DOI: https://doi.org/10.18502/ijpa.v19i2.15853

Keywords: Leishmania spp.; Phylogeny; Multilocus sequence typing; Iran

Abstract

Background: Leishmaniasis is an important public health parasitic infection, which is endemic in many parts of the world, including Iran. We aimed to investigate genetic diversity and phylogenetic relationship among different Leishmania isolates using multilocus sequence typing (MLST).

Methods: Totally, 41 isolates collected either from patients referred to Leishmaniasis Diagnostics and Treatment Center at Tehran University of Medical Sciences, Tehran, Iran or from animals during 2019-2021, were subjected to the study. They included L. major and L. tropica from human, L. infantum from canine, and L. turanica from rodents from different endemic foci of Iran analyzed using MLST including gp63, g6pdh, lack, nagt, and hsp70 genes.

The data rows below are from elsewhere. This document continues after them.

(** A spin lock that is free is acquired at once and raises the IRQL to
    DISPATCH_LEVEL, a second acquisition by its owner is caught, and releasing
    it restores the lock and the IRQL. *)
Theorem spinlock_acquire_release run_dpc fuel l p :
  lock_free l p → CurrentIrql p <= DISPATCH_LEVEL → quiet (CurrentIrql p) p →
  CurrentThread p ≠ NULL →
  ∃ p1, KeAcquireSpinLock l p = Ok (CurrentIrql p, p1) ∧ CurrentIrql p1 = DISPATCH_LEVEL ∧
    KeAcquireSpinLock l p1 = Stop BugCheck ∧
    KeReleaseSpinLock run_dpc false (S (S fuel)) l (CurrentIrql p) p1 = Ok (tt, p).
Proof.
  intros Hl Hi Hq Ht. unfold DISPATCH_LEVEL in *. eexists. split; [by apply acquire_run|].
  split; [done|]. split.
  - set (p1 := set_lock l _ _).
    assert (spinlocks p1 !! l = Some (SpinLk 1 (CurrentThread p1) (CurrentIrql p))) as Hl1
      by apply lookup_insert_eq.
    unfold KeAcquireSpinLock.
    rewrite (bind_Ok _ _ _ _ _ (getirql_run p1 ltac:(unfold p1; simpl; lia))).
    rewrite assert_true by done. unfold not_owner, bind, deref. rewrite Hl1. simpl.
    destruct (Z.eqb_spec (CurrentThread p) 0); [done|]. simpl. by rewrite Z.eqb_refl.
  - rewrite release_run; [|apply lookup_insert_eq|done|done|done]. by rewrite relock_back.
Qed.

Lemma spinlock_acquire_release_witness :
  ∃ p1, KeAcquireSpinLock 1 (set_dpclist [] (set_irql 0 demo_prcb)) = Ok (0, p1) ∧
    KeReleaseSpinLock demo_run false 2 1 0 p1 = Ok (tt, set_dpclist [] (set_irql 0 demo_prcb)).
Proof.
  destruct (spinlock_acquire_release demo_run 0 1 (set_dpclist [] (set_irql 0 demo_prcb)))
    as (p1 & Ha & _ & _ & Hr); [done|unfold DISPATCH_LEVEL; cbn; lia|by right|done|].
  exists p1. split; [exact Ha|exact Hr].
Defined.
Lemma demo_queues i : queues ∅ (demo_sched i).
Proof.
  constructor; simpl.
  - intros p l H. lookup_cases H; (split; [by apply (bool_decide_unpack _); vm_compute|]);
      intros t Ht; rewrite ?list_elem_of_singleton in Ht; try (by apply not_elem_of_nil in Ht); subst;
      (split; [apply not_elem_of_empty|]); eexists; (split; [reflexivity|done]).
  - intros p l p' l' t H H' Ht Ht'. lookup_cases H; lookup_cases H';
      rewrite ?list_elem_of_singleton in *; try (by apply not_elem_of_nil in Ht);
      try (by apply not_elem_of_nil in Ht'); try reflexivity; subst; discriminate.
  - intros p Hp. assert (p = 1 ∨ p = 2 ∨ p = 3 ∨ p = 4 ∨ p = 5 ∨ p = 6) as Hc by lia.
    destruct Hc as [->|[->|[->|[->|[->| ->]]]]]; eexists; reflexivity.
  - intros t x H Hs _. lookup_cases H; try discriminate Hs;
      [exists 1|exists 3]; eexists; (split; [lia|]); (split; [reflexivity|by left]).
  - intros o d H. lookup_cases H; simpl; (split; [by apply (bool_decide_unpack _); vm_compute|]);
      (split; [done|]); (split; [auto|]); intros b Hb;
      rewrite ?list_elem_of_singleton in Hb; try (by apply not_elem_of_nil in Hb); subst.
    exists 400. eexists. split; [done|]. split; [apply not_elem_of_empty|]. split; [reflexivity|done].
  - intros t x H Hs _. lookup_cases H; try discriminate Hs.
    exists 50. eexists. split; [reflexivity|by left].
  - intros t x H. lookup_cases H; simpl; (split; [done|]); (split; [lia|]);
      (split; [eexists; reflexivity|]); (split; [done|]); auto.
Qed.
Lemma upd_middle a f l1 b l2 :
  ph_addr b = a → a ∉ addrs l1 → a ∉ addrs l2 → upd a f (l1 ++ b :: l2) = l1 ++ f b :: l2.
Proof.
  intros Ha H1 H2. unfold upd. rewrite map_app. simpl.
  fold (upd a f l1) (upd a f l2). rewrite !upd_notin by done.
  by rewrite <- Ha, is_at_refl.
Qed.

Lemma insert_after_middle a x l1 b l2 :
  ph_addr b = a → a ∉ addrs l1 → insert_after a x (l1 ++ b :: l2) = l1 ++ b :: x :: l2.
Proof.
  intros Ha. induction l1 as [|c l1 IH]; simpl.
  - intros _. by rewrite <- Ha, is_at_refl.
  - intros [H1 H2]%notin_cons. by rewrite H1, IH.
Qed.

Lemma remove_notin a l : a ∉ addrs l → remove a l = l.
Proof.
  induction l as [|b l IH]; [done|]. intros [H1 H2]%notin_cons. simpl.
  by rewrite H1, IH.
Qed.

Lemma remove_middle a l1 b l2 :
  ph_addr b = a → a ∉ addrs l1 → a ∉ addrs l2 → remove a (l1 ++ b :: l2) = l1 ++ l2.
Proof.
  intros Ha H1 H2. unfold remove. rewrite List.filter_app. simpl.
  fold (remove a l1) (remove a l2). rewrite !remove_notin by done.
  by rewrite <- Ha, is_at_refl.
Qed.

Lemma next_middle a l1 b l2 :
  ph_addr b = a → a ∉ addrs l1 → next a (l1 ++ b :: l2) = head l2.
Proof.
  intros Ha. induction l1 as [|c l1 IH]; simpl.
  - intros _. by rewrite <- Ha, is_at_refl.
  - intros [H1 H2]%notin_cons. by rewrite H1, IH.
Qed.

Lemma prev_notin a c l : a ∉ addrs l → prev a (c :: l) = None.
Proof.
  revert c. induction l as [|b l IH]; intros c; [done|].
  intros [H1 H2]%notin_cons. cbn [prev]. rewrite H1. by apply IH.
Qed.

Lemma prev_middle a l1 b l2 :
  ph_addr b = a → a ∉ addrs l1 → a ∉ addrs l2 → prev a (l1 ++ b :: l2) = last l1.
Proof.
  intros Ha H1 H2. induction l1 as [|c l1 IH]; [by apply prev_notin|].
  apply notin_cons in H1 as [_ H1]. specialize (IH H1).
  destruct l1 as [|d l1]; simpl.
  - by rewrite <- Ha, is_at_refl.
  - apply notin_cons in H1 as [Hd _]. rewrite Hd. exact IH.
Qed.

Lemma find_middle (f : POOLHEADER → bool) l1 b l2 :
  Forall (λ c, f c = false) l1 → f b = true → List.find f (l1 ++ b :: l2) = Some b.
Proof. intros H Hb. induction H as [|c l1 Hc _ IH]; simpl; [by rewrite Hb|by rewrite Hc]. Qed.

Lemma find_at_middle a l1 b l2 :
  ph_addr b = a → a ∉ addrs l1 → List.find (is_at a) (l1 ++ b :: l2) = Some b.
Proof.
  intros Ha H1. apply find_middle; [|by rewrite <- Ha, is_at_refl].
  apply Forall_forall. intros c Hc. apply is_at_ne. intros <-. apply H1.
  apply list_elem_of_In, in_map, list_elem_of_In, Hc.
Qed.

Lemma split_first_spec f l :
  match split_first f l with
  | Some (l1, b, l2) => l = l1 ++ b :: l2 ∧ Forall (λ c, f c = false) l1 ∧ f b = true
  | None => Forall (λ c, f c = false) l
  end.
Proof.
  induction l as [|b l IH]; simpl; [done|].
  destruct (f b) eqn:Hb; [by repeat split|].
  destruct (split_first f l) as [[[l1 c] l2]|]; [|by constructor].
  destruct IH as (-> & H1 & H2). repeat split; [by constructor|done].
Qed.

Lemma find_none (f : POOLHEADER → bool) l :
  Forall (λ c, f c = false) l → List.find f l = None.
Proof. induction 1 as [|c l Hc _ IH]; simpl; [done|by rewrite Hc]. Qed.

(** ** Tilings *)

Lemma tiled_app lo hi l1 l2 :
  tiled lo hi (l1 ++ l2) ↔ ∃ mid, tiled lo mid l1 ∧ tiled mid hi l2.
Proof.
  revert lo. induction l1 as [|b l1 IH]; intros lo; simpl.
  - split; [eauto|]. by intros (? & -> & ?).
  - rewrite IH. naive_solver.
Qed.

Lemma tiled_le lo hi l : tiled lo hi l → lo <= hi.
Proof.
  revert lo. induction l as [|b l IH]; simpl; intros lo; [lia|].
  unfold sizeof_POOLHEADER. intros (_ & H0 & _ & H%IH). lia.
Qed.

Lemma tiled_bounds lo hi l b :
  tiled lo hi l → b ∈ l → lo <= ph_addr b ∧ ph_addr b + sizeof_POOLHEADER + size b <= hi.
Proof.
  revert lo. induction l as [|c l IH]; intros lo; [by rewrite elem_of_nil|].
  simpl. intros (Hc & H0 & _ & Ht) [->|Hb]%elem_of_cons.
  - apply tiled_le in Ht. lia.
  - destruct (IH _ Ht Hb). unfold sizeof_POOLHEADER in *. lia.
Qed.

Lemma tiled_notin lo hi l a : tiled lo hi l → a < lo ∨ hi <= a → a ∉ addrs l.
Proof.
  intros Ht Ha (b & <- & Hb%list_elem_of_In)%list_elem_of_In%in_map_iff.
  destruct (tiled_bounds _ _ _ _ Ht Hb). pose proof (tiled_le _ _ _ Ht).
  assert (0 <= size b) as Hs.
  { apply list_elem_of_split in Hb as (l1 & l2 & ->).
    apply tiled_app in Ht as (mid & _ & Ht). simpl in Ht. lia. }
  unfold sizeof_POOLHEADER in *. lia.
Qed.

(** In a tiling an address names one block. *)
Lemma tiled_unique lo hi l1 b l2 :
  tiled lo hi (l1 ++ b :: l2) → ph_addr b ∉ addrs l1 ∧ ph_addr b ∉ addrs l2.
Proof.
  intros (mid & H1 & Hb & H0 & _ & H2)%tiled_app. unfold sizeof_POOLHEADER in *.
  split; [eapply tiled_notin; [exact H1|lia]|eapply tiled_notin; [exact H2|lia]].
Qed.

Lemma tiled_replace lo hi l1 b c l2 :
  ph_addr c = ph_addr b → size c = size b →
  tiled lo hi (l1 ++ b :: l2) → tiled lo hi (l1 ++ c :: l2).
Proof.
  intros Ha Hs (mid & H1 & H2)%tiled_app. apply tiled_app. exists mid. split; [done|].
  simpl in *. by rewrite Ha, Hs.
Qed.

(** Two neighbours of a tiling merged into one. *)
Lemma tiled_merge lo hi l1 b n l2 :
  0 < lo → hi < 2 ^ 32 → tiled lo hi (l1 ++ b :: n :: l2) →
  tiled lo hi (l1 ++ set_size (u32 (size b + (size n + sizeof_POOLHEADER))) b :: l2).
Proof.
  intros Hlo Hhi (mid & H1 & H2)%tiled_app. apply tiled_app. exists mid. split; [done|].
  apply tiled_le in H1. simpl in *. unfold sizeof_POOLHEADER in *.
  destruct H2 as (Ha & Hb & Hb4 & Hn & H0 & Hn4 & H2). pose proof (tiled_le _ _ _ H2).
  rewrite u32_small by lia. split; [done|]. split; [lia|]. split.
  - apply Z.divide_add_r; [done|]. apply Z.divide_add_r; [done|]. by exists 7.
  - by replace (mid + 28 + (size b + (size n + 28))) with (mid + 28 + size b + 28 + size n) by lia.
Qed.

(** What a free block may be followed by. *)
Definition starts_allocated (l : list POOLHEADER) : Prop :=
  match l with [] => True | b :: _ => is_allocated b = true end.
Definition ends_allocated (l : list POOLHEADER) : Prop :=
  match last l with None => True | Some b => is_allocated b = true end.

Lemma separated_free l1 b l2 :
  is_allocated b = false →
  separated (l1 ++ b :: l2) ↔
    separated l1 ∧ separated l2 ∧ ends_allocated l1 ∧ starts_allocated l2.
Proof.
  intros Hb. induction l1 as [|c l1 IH].
  - simpl. destruct l2 as [|d l2]; simpl; [naive_solver|].
    rewrite Hb. unfold ends_allocated. simpl. naive_solver.
  - destruct l1 as [|d l1].
    + simpl in *. unfold ends_allocated in *. simpl in *. rewrite IH, Hb. naive_solver.
    + assert (ends_allocated (c :: d :: l1) = ends_allocated (d :: l1)) as E by done.
      rewrite E. simpl in *. rewrite IH. tauto.
Qed.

Results: A total of 5010 bps was analyzed from each isolate. The three targets, nagt, lack, and g6pdh, generated better topology comparing to the other genes. In the 44 isolates, 22 haplotypes (STs) were identified. Leishmania tropica contained the highest number of haplotypes (n=12) comparing to L. major (n=8), L. infantum (n=1) and L. turanica (n=1). All five genomic loci caused separation of Iranian Leishmania species at the species level, indicating conservation of these genes in the Leishmania parasite.

Conclusion: The highest number of haplotypes belonged to L. tropica, indicating that the genetic diversity of this species is higher than that of L. major. It was further confirmed that the MLST is a suitable method to examine genetic variation of Leishmania parasites with respect to evolutionary and epidemiological studies.